The British Magic Museum has opened in North Walsham. This is one of the artefacts, the Houdini cabinet. Picture: Roy Davenport

The British Magic Museum has opened in North Walsham. This is one of the artefacts, the Houdini cabinet. Picture: Roy Davenport

Archant

Britain’s first national museum of magic has opened in North Walsham, on the site of the former Davenport’s Magic Kingdom in Cromer Road.

Roy Davenport pictured at the former Davenport's Magic Kingdom in 2015.  Photo by Mark Bullimore Roy Davenport pictured at the former Davenport's Magic Kingdom in 2015. Photo by Mark Bullimore

The museum’s director is Roy Davenport who had to close the previous centre earlier this year after the attraction was placed into administration after a legal dispute.

Mr Davenport, who is a fourth-generation magician, said the new enterprise was completely different with a vast array of apparatus, ephemera, memorabilia, art and grand illusions on show. Many of these artefacts are unique.

He said: “It’s now of national importance and it’s the first time Britain has had a national magic museum. It houses one of the largest exhibitions of magic in the world.

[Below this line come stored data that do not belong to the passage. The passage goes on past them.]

(** ** The service's descriptors *)

(** A service that runs on a live connection. *)
Lemma service_open w :
  conn_inv w → alive w = true → 0 <= service_in (w_app w) → 0 <= ssh_input w ∧ closing w = 0 ∧ forwarding w.
Proof.
  intros Hi Ha Hin. assert (0 <= ssh_input w) as Hopen.
  { destruct (Z.le_gt_cases 0 (ssh_input w)) as [| Hneg]; [done |].
    pose proof (ci_stopped _ Hi Ha Hneg) as Hst. change (service_in (w_app w) = -1) in Hst. lia. }
  split; [done |]. split; [by apply (cb_open _ Hi) |].
  destruct (cb_app _ Hi) as [_ Happ]. unfold forwarding.
  destruct (tc_event_handler (w_conn w)); [| done]. destruct Happ as [Hid _]. rewrite (id_in _ Hid) in Hin. lia.
Qed.

Lemma service_writes_forwarding w fd :
  conn_inv w → fd_callback (io_oop (w_io w)) fd OOP_WRITE = Some Cb_oop_write_service → forwarding w.
Proof.
  intros Hi Hw. destruct (so_write _ _ (cb_io _ Hi) fd Hw) as (_ & Hact & _). destruct (cb_app _ Hi) as [_ Happ].
  unfold forwarding. destruct (tc_event_handler (w_conn w)); [| done]. destruct Happ as [Hid _]. rewrite (id_write _ Hid) in Hact. done.
Qed.

Context `{!Handlers} `{!HandlersOk}.

Lemma oop_write_service_wp fd w :
  safe w → alive w = true → fd_callback (io_oop (w_io w)) fd OOP_WRITE = Some Cb_oop_write_service →
  wp nofault (oop_write_service fd OOP_WRITE) (λ _, safe) w.
Proof.
  intros Hs Ha Hfd. pose proof (sd_conn _ (sf_good _ Hs)) as Hi. pose proof (service_writes_forwarding w fd Hi Hfd) as Hf.
  destruct (so_write _ _ (cb_io _ Hi) fd Hfd) as (-> & _ & s & Hsw & Hlen).
  destruct (forwarding_serving w Hi Hf) as [[(s0 & Hs0 & Hw & Hsz) _ _] _]. assert (s0 = s) as -> by congruence. clear Hs0.
  unfold oop_write_service. wp_step. apply wp_assert; [by apply Z.eqb_refl |]. apply wp_assert; [done |].
  destruct (ssh_write_flush_spec s (service_os (w_app w)) 0) as (s' & k' & r & He & Hw' & Hsz' & _ & Hr); [done | lia | done |].
  eapply use_service_writer_wp; [exact Hsw | exact He |]. rewrite Hsz in Hsz'. destruct r as [e | n].
  - destruct Hr as [_ ->]. destruct (written_settled w s k') as (Hc1 & Hi1 & _); auto.
    apply wp_when_last; [| intros _; by apply (calm_safe w)]. intros _.
    apply closed_safe; [by apply (calm_safe w) |]. apply transport_disconnect_wp; [done |].
    intros _. eexists. split; [done | short].
  - apply (the_writer_wp _ _ _ _ s'); [done |].
    assert (wp nofault (when (negb (c_true (sw_length s'))) forward_stop_write)
      (λ a w', settled w a w' ∧ service_writer (w_app w') = Some s' ∧ service_os (w_app w') = k' ∧ alive w' = alive w)
      (written w s' k')) as Hstop.
    { pose proof (adjust_write_wp w s' k' Hi Hf Hw' Hsz') as Hadj. pose proof (ww_length _ Hw').
      unfold c_true in *. destruct (Z.eqb_spec (sw_length s') 0); cbn [negb when] in *; [done |].
      refine (conj _ (conj eq_refl (conj eq_refl eq_refl))). apply written_settled; auto. left. lia. }
    eapply wp_seq; [exact Hstop |]. intros [] w2 ((Hc2 & Hi2 & _) & Hs2 & _ & Ha2).
    apply (the_writer_wp _ _ _ _ s' Hs2). pose proof Hw' as [_ H0s H0l Hroom].
    eapply wp_lift; [unfold ssh_write_available, lsh_string_length; rewrite c_assert_true by lia; done |].
    apply wp_when_last; [| intros _; by apply (calm_safe w)]. intros _.
    apply transport_start_read_wp; [by apply (calm_safe w) | by rewrite Ha2].
Qed.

“The purpose of the museum is to conserve, restore and recreate magic that has not seen the light of day for generations.

“Not only do visitors have the unique opportunity to experience the magic of a bygone age, but to experience the age itself, as the magic is brought back to life.

“I’m looking forward now and the focus is on the new museum.”

He said artefacts on show were designed and built by the greats of magic of the past and their craftsmen, reflecting a British expertise that has long been recognised around the world.

Ground-breaking illusions, such as the ‘Sawing a woman in half’ and the ‘Floating lady’, were invented within these shores.

And the museum makes this little-known history, covering some 450 years, available for everyone to understand and experience.

As reported, Davenport’s Magic Kingdom closed after an ongoing dispute with a former consultant resulted in a legal bill of nearly £60,000, which led to the business being unable to continue trading.

The attraction housed the Davenport family’s extensive magic collection of artefacts and memorabilia spanning almost 500 years, as well as providing an interactive space for museum displays, a magic theatre, gift shop and café.

Prior to opening in May 2013, the Davenport family committed over £1m to building the attraction.

The closure resulted in two immediate redundancies although other staff had been laid off before.